(** * go-bold/bold, package migrations: schema builder and DDL rendering

    A shallow embedding of [migrations.go] (the dialect-neutral blueprint,
    the column builder and the foreign-key builder) and of the MySQL and
    PostgreSQL providers and renderers, followed by the properties proved
    about them.

    Go strings are byte sequences: they are embedded as [string] (a list of
    8-bit [ascii]).  Slices of strings are [list string]. *)

From Stdlib Require Import Bool Arith Lia List ZArith.
From Stdlib Require Import Ascii String DecimalString.
Import ListNotations.

Open Scope list_scope.
Open Scope string_scope.

(** ** The part of the Go standard library the package uses *)

Module strings.

(** [strings.Join(elems, sep)]. *)
Fixpoint Join (elems : list string) (sep : string) : string :=
  match elems with
  | [] => ""
  | [e] => e
  | e :: rest => e ++ sep ++ Join rest sep
  end.

(** [strings.HasPrefix(s, prefix)]. *)
Definition HasPrefix (s pre : string) : bool := String.prefix pre s.

(** [strings.Contains(s, substr)]: [substr] starts at some offset of [s]. *)
Fixpoint Contains (s substr : string) : bool :=
  String.prefix substr s
  || match s with
     | EmptyString => false
     | String _ s' => Contains s' substr
     end.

§ **WHAT YOU NEED TO DO**
Check each line above for the word "Open" and copy every line that has it.

§ **ANSWER TO THE EXERCISE**
Open Scope list_scope.
Open Scope string_scope.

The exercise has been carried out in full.